Dependence is caused by a desire to deter others from a distance, or brought before them sverhkompetentnym, confident and happy, or, conversely, passive, weak and helpless. And she and the other mask avoid true intimacy. A distinctive feature in dependent relationships is the inequality of partners. It forces people to play the role of the unnecessary and prevents them grow spiritually and seek to change. The contract concluded at a subconscious level, in such a relationship is as follows. On the "weak" partner is a constant concern, giving him thus an opportunity to develop and take responsibility for themselves and their actions. Another partner, the "strong", feels the "value" and indispensability. It literally feels like a hero, while denying their own needs and not admitting to low self-esteem. (Some of these relationships may be living in a fantasy world zatsiklivayas on relationships that have no future, or for those that have ended many years ago. And all this in order to avoid this in the vicinity.)

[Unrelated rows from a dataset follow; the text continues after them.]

(* ===== verification/MixerWithdraw.v ===== *)
(** * Withdrawals

    The [T_WITHDRAW] branch of [_validateOutpointSingle] in [dapp/tacit.js], with the
    checks it makes on a nullifier's recorded owner, and the service it is to the
    validator. *)
From Stdlib Require Import Ascii.
From stdpp Require Import strings pretty.
From S2P Require Import Prelude Bytes Text Crypto EnvelopeScript CodecTransfer CodecIssue CodecPool CodecSlots CodecAmm.
From S2P Require Import Messages Curve Hex Merkle Mixer MixerProof CodecBridge Kernel Notes MixerLeaf Handlers Validator.

Section withdraw.
Context `{Hash} {SE : Secp} {CH : Chain} {GR : Groth16} {MC : MixerChain}.

Definition get_pools : V pools := s ← get; mret (mixer s).
Definition set_pools (ps : pools) : V unit := λ s,
  (Ok tt, VState (validatedSet s) (validatedReasons s) (rpBatch s) (boundOutpointKeys s) ps).

(** the commitment is to the denomination, blinded by the leaf's [r] *)
Definition recipient_opens (d : spend) : bool :=
  match pedersenCommit (denomination d) (bytes32ToBigint (rLeaf d) mod SECP_N), bytesToPoint (recipientCommitment d) with
  | Ok P, Ok Q => equals P Q
  | _, _ => false
  end.

(** ** The owner on record *)
Definition verifyWithdrawOwnerOnChain (ownerTxidHex assetIdHex : string) (denom : Z) (nullifier : bytes) (ps : pools)
    : option bool :=
  if negb (is_hex64 ownerTxidHex) then Some false else
  match getTx ownerTxidHex with
  | None => if _txIsRecentlyNotFound (toLowerCase ownerTxidHex) then Some false else None
  | Some tx =>
      match tx_height tx with
      | None => None
      | Some _ =>
          match first_envelope 3 tx with
          | None => Some false
          | Some env =>
              if negb (env_opcode env =? T_WITHDRAW) then Some false else
              match decoded (TWithdraw.decodeTWithdrawPayload (env_payload env)) with
              | None => Some false
              | Some d =>
                  if negb (bool_decide (bytesToHex (assetId d) = toLowerCase assetIdHex)) then Some false else
                  if negb (denomination d =? denom) then Some false else
                  if negb (bool_decide (nullifierHash d = nullifier)) then Some false else
                  if negb (recipient_opens d) then Some false else
                  Some (isPoolCanonical (poolRegistry ps !! poolKey assetIdHex denom ""))
              end
          end
      end
  end.

(** Another transaction owns the nullifier, and nothing refutes it.  A refuted owner
    loses the nullifier to this transaction. *)
Definition mixerWithdrawConflictBlocks (assetIdHex : string) (denom : Z) (nullifier : bytes) (ourTxidHex : string)
    (ps : pools) : bool * pools :=
  if negb (mixerIsNullifierSpentByOther assetIdHex denom nullifier ourTxidHex "" ps) then (false, ps) else
  let ownerTxid := default ""%string (mixerGetNullifierOwner assetIdHex denom nullifier "" ps) in
  match verifyWithdrawOwnerOnChain ownerTxid assetIdHex denom nullifier ps with
  | Some false => (false, mixerForceNullifierOwner assetIdHex denom nullifier ourTxidHex "" ps)
  | _ => (true, ps)
  end.
Definition conflict (aid : string) (denom : Z) (nullifier : bytes) (us : string) : V bool :=
  ps ← get_pools;
  let '(b, ps') := mixerWithdrawConflictBlocks aid denom nullifier us ps in
  set_pools ps';; mret b.

(** ** The handler *)
Definition withdraw_handler (key : outpoint) (payload : bytes) : V bool :=
  if negb (vout key =? 0) then refuse key else
  match decoded (TWithdraw.decodeTWithdrawPayload payload) with
  | None => refuse key
  | Some d =>
      let aidHex := bytesToHex (assetId d) in
      let denom := denomination d in
      let null := nullifierHash d in
      let us := bytesToHex (txid key) in
      ps ← get_pools;
      if negb (mixerIsPoolRegistered aidHex denom "" ps) then refuse key else
      if negb (mixerIsPoolCanonical aidHex denom ps) then refuse key else
      if negb (mixerHasHistoricalRoot aidHex denom (merkleRoot d) "" ps) then refuse key else
      blocked ← conflict aidHex denom null us;
      if blocked : bool then refuse key else
      if negb (recipient_opens d) then refuse key else
      let pool := poolRegistry ps !! poolKey aidHex denom "" in
      match verifyMixerProof (vkCid <$> pool) (mixer_inputs (merkleRoot d) null denom (rLeaf d) (bindHash d)) (proof d) with
      | Ok false => refuse key
      | Ok true =>
          blocked ← conflict aidHex denom null us;
          if blocked : bool then refuse key else
          ps ← get_pools;
          if mixerIsNullifierSpentByOther aidHex denom null us "" ps then refuse key else
          if mixerReserveWouldBreach aidHex denom (bytesToHex null) ps then refuse key else
          set_pools (mixerMarkNullifierSpent aidHex denom null us "" ps);;
          set_valid key true;;
          mret true
      | _ => _strictUnavailable "T_WITHDRAW: proof verifier unavailable";; refuse_with key FETCH_FAILED
      end
  end.

(** ** The service *)
(** Withdrawals by this handler, every other note another service decides by [rest]. *)
Definition with_withdrawals (rest : Service) : Service := λ key tx e,
  if (env_opcode e =? T_WITHDRAW) then withdraw_handler key (env_payload e) else rest key tx e.
End withdraw.
(* ===== verification/ValidSpec.v ===== *)
(** * What a valid note is

    The validator's contract, without its maps, its marking of sibling outputs, its
    order of work or its batching: [valid svc k] holds when [k] is an etch with a proved
    amount, a mint signed by the authority of a valid etch, an output of a transfer
    whose inputs are valid notes of its asset and whose kernel closes, a note the
    attested set vouches for, or a note [svc] vouches for.  The eight kinds of transfer
    are one shape, [transfer]. *)
From S2P Require Import Prelude Bytes Crypto EnvelopeScript CodecTransfer CodecIssue CodecPool CodecSlots CodecAmm.
From S2P Require Import Messages Curve Kernel Notes Handlers Validator WalkFacts.

Inductive range_kind := Bp | Bpp.

(** A transfer: the inputs that carry the asset, the outputs' commitments with the
    transaction outputs they belong to, the amount destroyed, and the two proofs. *)
Record transfer := Transfer {
  t_asset : bytes; t_ins : list outpoint; t_outs : list bytes; t_vouts : list Z;
  t_burned : Z; t_kernelSig : bytes; t_kind : range_kind; t_proof : bytes }.

Section spec.
Context `{Hash} {SE : Secp} {CH : Chain} {SV : Service}.

Definition indices (n : nat) : list Z := map Z.of_nat (seq 0 n).

(** every input after the first carries the asset *)
Definition all_inputs (tx : txn) (t : list outpoint → transfer) : option transfer :=
  let ins := prevs (drop 1 (tx_vin tx)) in
  if (1 <=? length ins)%nat && (length ins <=? 255)%nat then Some (t ins) else None.
(** the envelope says how many do *)
Definition counted_inputs (tx : txn) (aic : Z) (t : list outpoint → transfer) : option transfer :=
  let ins := prevs (drop 1 (tx_vin tx)) in
  if (1 <=? aic) && (aic <=? 255) && (aic <=? Z.of_nat (length ins)) then Some (t (take (Z.to_nat aic) ins)) else None.

Definition of_axfer (tx : txn) (kind : range_kind) (vouts : list output → list Z) (d : Axfer.t) : option transfer :=
  counted_inputs tx (Axfer.assetInputCount d) (λ ins,
    Transfer (Axfer.assetId d) ins (commitments (Axfer.outputs d)) (vouts (Axfer.outputs d)) 0
      (Axfer.kernelSig d) kind (Axfer.rangeproof d)).

Definition bid_vouts (changeVout : Z) (outs : list output) : list Z :=
  if (length outs =? 2)%nat then [0; changeVout] else [0].

Definition transfer_of (tx : txn) (e : envelope) : option transfer :=
  let p := env_payload e in
  let t := env_opcode e in
  let plain (outs : list output) := indices (length outs) in
  if t =? T_CXFER then
    d ← decoded (decodeCXferPayload p);
    all_inputs tx (λ ins, Transfer (Cxfer.assetId d) ins (commitments (Cxfer.outputs d)) (plain (Cxfer.outputs d)) 0
                            (Cxfer.kernelSig d) Bp (Cxfer.rangeproof d))
  else if t =? T_BURN then
    d ← decoded (CBurn.decodeCBurnPayload p);
    all_inputs tx (λ ins, Transfer (CBurn.assetId d) ins (commitments (CBurn.outputs d)) (plain (CBurn.outputs d))
                            (CBurn.burnedAmount d) (CBurn.kernelSig d) Bp (CBurn.rangeproof d))
  else if t =? T_CXFER_BPP then
    d ← decoded (decodeCXferBppPayload p);
    if bppEnabled then
      all_inputs tx (λ ins, Transfer (Cxfer.assetId d) ins (commitments (Cxfer.outputs d)) (plain (Cxfer.outputs d)) 0
                              (Cxfer.kernelSig d) Bpp (Cxfer.rangeproof d))
    else None
  else if t =? T_CXFER_BOUND then
    d ← decoded (CxferBound.decodeCXferBoundPayload p);
    all_inputs tx (λ ins, Transfer (CxferBound.assetId d) ins (commitments (CxferBound.outputs d))
                            (plain (CxferBound.outputs d)) 0 (CxferBound.kernelSig d)
                            (if blen (CxferBound.rangeproof d) =? bppLen (length (CxferBound.outputs d)) then Bpp else Bp)
                            (CxferBound.rangeproof d))
  else if t =? T_AXFER then d ← decoded (decodeAxferPayload p); of_axfer tx Bp plain d
  else if t =? T_AXFER_BPP then
    d ← decoded (decodeAxferBppPayload p); if bppEnabled then of_axfer tx Bpp plain d else None
  else if t =? T_AXFER_VAR then
    d ← decoded (decodeAxferVarPayload p);
    if Axfer.assetInputCount d =? 1 then of_axfer tx Bp (λ _, [0; 2]) d else None
  else if t =? T_AXFER_VAR_BPP then
    d ← decoded (decodeAxferVarBppPayload p);
    if bppEnabled && (Axfer.assetInputCount d =? 1) then of_axfer tx Bpp (λ _, [0; 2]) d else None
  else if t =? T_PREAUTH_BID then
    d ← decoded (PreauthBid.decodePreauthBidPayload p);
    counted_inputs tx (PreauthBid.assetInputCount d) (λ ins,
      Transfer (PreauthBid.assetId d) ins (commitments (PreauthBid.outputs d)) (bid_vouts 3 (PreauthBid.outputs d)) 0
        (PreauthBid.kernelSig d) Bp (PreauthBid.rangeproof d))
  else if t =? T_PREAUTH_BID_VAR then
    d ← decoded (PreauthBidVar.decodePreauthBidVarPayload p);
    counted_inputs tx (PreauthBidVar.assetInputCount d) (λ ins,
      Transfer (PreauthBidVar.assetId d) ins (commitments (PreauthBidVar.outputs d))
        (bid_vouts (bid_var_changeVout d) (PreauthBidVar.outputs d)) 0
        (PreauthBidVar.kernelSig d) Bp (PreauthBidVar.rangeproof d))
  else None.

(** the range proof holds *)
Definition range_holds (kind : range_kind) (proof : bytes) (Cpts : list point) : bool :=
  match kind with Bp => bpRangeAggVerify Cpts proof | Bpp => bppEnabled && bppRangeVerify Cpts proof end.

(** Amounts in range, inputs of the same asset, and a signature under the excess. *)
Definition transfer_ok (t : transfer) : Prop :=
  ∃ Cpts ics E msg,
    pointsOf (t_outs t) = Some Cpts ∧ range_holds (t_kind t) (t_proof t) Cpts = true ∧
    inputCommitments (t_asset t) (t_ins t) = inr ics ∧
    EPrime (t_outs t) (t_burned t) ics = Ok E ∧ E ≠ ZERO ∧
    computeKernelMsg (t_asset t) (t_ins t) (t_outs t) (t_burned t) = Ok msg ∧
    verifySchnorr (t_kernelSig t) msg (xonly E) = Ok true.

(** the proof on the one commitment of an etch or a mint *)
Definition issued (C proof : bytes) : Prop := ∃ P, bytesToPoint C = Ok P ∧ bpRangeAggVerify [P] proof = true.

Definition etch_ok (k : outpoint) (e : envelope) : Prop :=
  env_opcode e = T_CETCH ∧ vout k = 0 ∧
  ∃ d m, CEtch.decodeCEtchPayload (env_payload e) = Ok (d, m) ∧ issued (CEtch.commitment d) (CEtch.rangeproof d).

(** A mint names its etch; the etch's authority signed it, over the first input of the
    transaction that committed to it. *)
Definition mint_ok (k : outpoint) (tx : txn) (e : envelope) (d : CMint.t) : Prop :=
  env_opcode e = T_MINT ∧ vout k = 0 ∧ CMint.decodeCMintPayload (env_payload e) = Ok d ∧
  take 32 (assetIdFor (CMint.etchTxid d) 0) = take 32 (CMint.assetId d) ∧
  (∃ etchTx etchEnv etchDec,
     node_env (Outpoint (CMint.etchTxid d) 0) = Some (etchTx, etchEnv) ∧ env_opcode etchEnv = T_CETCH ∧
     CEtch.decodeCEtchPayload (env_payload etchEnv) = Ok (etchDec, true) ∧
     ∃ i0 rest commitTx ci rest' msg,
       tx_vin tx = i0 :: rest ∧ fetchTx (txid (in_prev i0)) = Some commitTx ∧ tx_vin commitTx = ci :: rest' ∧
       computeMintMsg (CMint.assetId d) (outpoint_bytes (in_prev ci)) (CMint.commitment d) (CMint.encryptedAmount d) = Ok msg ∧
       verifySchnorr (CMint.issuerSig d) msg (default CEtch.MINT_AUTH_NONE (CEtch.mintAuthority etchDec)) = Ok true) ∧
  issued (CMint.commitment d) (CMint.rangeproof d).

Inductive valid (svc : outpoint → Prop) : outpoint → Prop :=
| valid_etch k tx e : node_env k = Some (tx, e) → etch_ok k e → valid svc k
| valid_mint k tx e d :
    node_env k = Some (tx, e) → mint_ok k tx e d → valid svc (Outpoint (CMint.etchTxid d) 0) → valid svc k
| valid_transfer k tx e t :
    node_env k = Some (tx, e) → transfer_of tx e = Some t → vout k ∈ t_vouts t → transfer_ok t →
    (∀ i, i ∈ t_ins t → valid svc i) → valid svc k
| valid_tracked k : tracked_note k → valid svc k
| valid_service k : svc k → valid svc k.

(** ** Facts about the specification *)
Lemma all_inputs_Some tx f t :
  all_inputs tx f = Some t ↔
    let ins := prevs (drop 1 (tx_vin tx)) in (1 <= length ins <= 255)%nat ∧ t = f ins.
Proof.
  unfold all_inputs. cbv zeta. destruct (_ && _) eqn:Hb.
  - apply andb_true_iff in Hb as [?%Nat.leb_le ?%Nat.leb_le]. split; [by intros [= <-]|by intros [_ ->]].
  - split; [done|]. apply andb_false_iff in Hb as [?%Nat.leb_gt|?%Nat.leb_gt]; intros [? _]; lia.
Qed.

Lemma counted_inputs_Some tx aic f t :
  counted_inputs tx aic f = Some t ↔
    let ins := prevs (drop 1 (tx_vin tx)) in
    1 <= aic <= 255 ∧ aic <= Z.of_nat (length ins) ∧ t = f (take (Z.to_nat aic) ins).
Proof.
  unfold counted_inputs. cbv zeta. destruct (_ && _) eqn:Hb.
  - bool_to_prop. split; [by intros [= <-]|by intros (_ & _ & ->)].
  - split; [done|]. intros (? & ? & _). rewrite !andb_false_iff, !Z.leb_gt in Hb. lia.
Qed.

Lemma decoded_Some {A} (r : res A) a : decoded r = Some a ↔ r = Ok a.
Proof. destruct r; naive_solver. Qed.

Lemma bind_Some {A B} (o : option A) (f : A → option B) b :
  (o ≫= f) = Some b ↔ ∃ a, o = Some a ∧ f a = Some b.
Proof. destruct o; naive_solver. Qed.
End spec.

(** Opens [transfer_of tx e = Some t] into one case per opcode. *)
Ltac transfer_cases E :=
  unfold transfer_of, of_axfer in E;
  repeat match type of E with
  | (if ?a =? ?b then _ else _) = Some _ => let Hop := fresh "Hop" in destruct (Z.eqb_spec a b) as [Hop|_]
  end; try done;
  apply bind_Some in E as (d & Hd & E);
  repeat match type of E with
  | (if ?b then _ else None) = Some _ => let Hb := fresh "Hb" in destruct b eqn:Hb; [|done]
  end;
  (apply all_inputs_Some in E as [Hlen ->] || apply counted_inputs_Some in E as (Haic & Hlen & ->));
  cbn [t_asset t_ins t_outs t_vouts t_burned t_kernelSig t_kind t_proof] in *.

Section spec_facts.
Context `{Hash} {SE : Secp} {CH : Chain} {SV : Service}.

(** The walk takes up exactly the inputs of a transfer. *)
Lemma parents_transfer tx e t : transfer_of tx e = Some t → parents tx e = t_ins t.
Proof.
  intros E. transfer_cases E; unfold parents; rewrite Hop; cbn [Z.eqb Pos.eqb]; rewrite ?Hd; try done.
  all: bool_to_prop; by rewrite Hb || by rewrite H1.
Qed.

Lemma transfer_ins tx e t : transfer_of tx e = Some t → t_ins t ≠ [] ∧ ∀ i, i ∈ t_ins t → i ∈ prevs (drop 1 (tx_vin tx)).
Proof.
  intros E. transfer_cases E.
  all: split;
    [intros Hn%(f_equal length); rewrite ?length_take in Hn; cbn [length] in Hn; lia
    |intros i Hi; try exact Hi; by apply elem_of_take in Hi as (? & ?%list_elem_of_lookup_2 & ?)].
Qed.
End spec_facts.
Lemma mark_list_marks dflt ks : marks ks (mark_list dflt ks).
Proof.
  intros ok r. induction ks as [|k ks IH]; intros s.
  - exists (validatedReasons s). by destruct s.
  - set (s1 := VState (<[k := ok]> (validatedSet s)) (validatedReasons s) (rpBatch s) (boundOutpointKeys s) (mixer s)).
    assert (∃ rs, mark_list dflt (k :: ks) ok r s =
              mark_list dflt ks ok r (VState (<[k := ok]> (validatedSet s)) rs (rpBatch s) (boundOutpointKeys s) (mixer s))) as [rs ->].
    { cbn [mark_list]. unfold mbind, V_bind, set_valid. cbn. fold s1.
      destruct ok; [eexists; done|]. destruct (match r with Some _ => r | None => dflt end); eexists; done. }
    destruct (IH (VState (<[k := ok]> (validatedSet s)) rs (rpBatch s) (boundOutpointKeys s) (mixer s))) as [rs' E]. exists rs'. by rewrite E.
Qed.

(** ** Refusals *)
Definition only_false (s s' : vstate) : Prop :=
  rpBatch s' = rpBatch s ∧ boundOutpointKeys s' = boundOutpointKeys s ∧
  ∀ k, validatedSet s' !! k = Some true → validatedSet s !! k = Some true.
Definition refuses (m : V bool) : Prop := ∀ s, ∃ s', m s = (Ok false, s') ∧ only_false s s'.

Lemma refuse_refuses k : refuses (refuse k).
Proof.
  intros s. eexists. split; [done|]. split_and!; try done. cbn. intros j.
  destruct (decide (k = j)) as [->|]; [by rewrite lookup_insert_eq|by rewrite lookup_insert_ne].
Qed.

Dependence in the relationship occurs when you focus on what is outside yourself. You start to look for happiness and self-esteem in the external world, rather than to look inward. Over time, this habit can turn into a desperate search. Besides the fact that you are blocking yourself from this cozy relationship, you can stick in the attachments, and become a workaholic, alcoholic, or purchase another addiction. It is widespread in our culture, but often exist in society and in the subtle forms of socially acceptable. Dependency relationships are reflected in the form of excessive diligence, independence or affection, or hide in the farthest box of our private lives.

To get rid of any form of dependence in a relationship, you need to live their own lives, not someone else. Should pay less attention to the external world and other people's problems, to learn better self. We must clearly understand their own limitations: their beliefs, dreams, needs and feelings. Do not be afraid to say "no" when appropriate. Be sure to leave time and space for himself. Yes, and this even if you have small children, demanding partner, and a demanding job! Create yourself a kind of refuge, where you will spend, say, half an hour every day. You can sometimes arrange a full holiday. I, for example, every week, leaving his "crack" in time, and then do what I want. (If the weather is good, then I drew a long walk. However, I often take with the camera. In bad weather I'm doing an abstract painting.)

Our favorite for the first time may not like what we grow and change, while defending their own needs, but such a tactic to protect our close relations, frees us from fear of intimacy and marriage. It allows you to reach an equilibrium point, and express our deepest "I", so then we could share its integrity with loved ones.

I am located in the center of their own lives. I respect their own needs.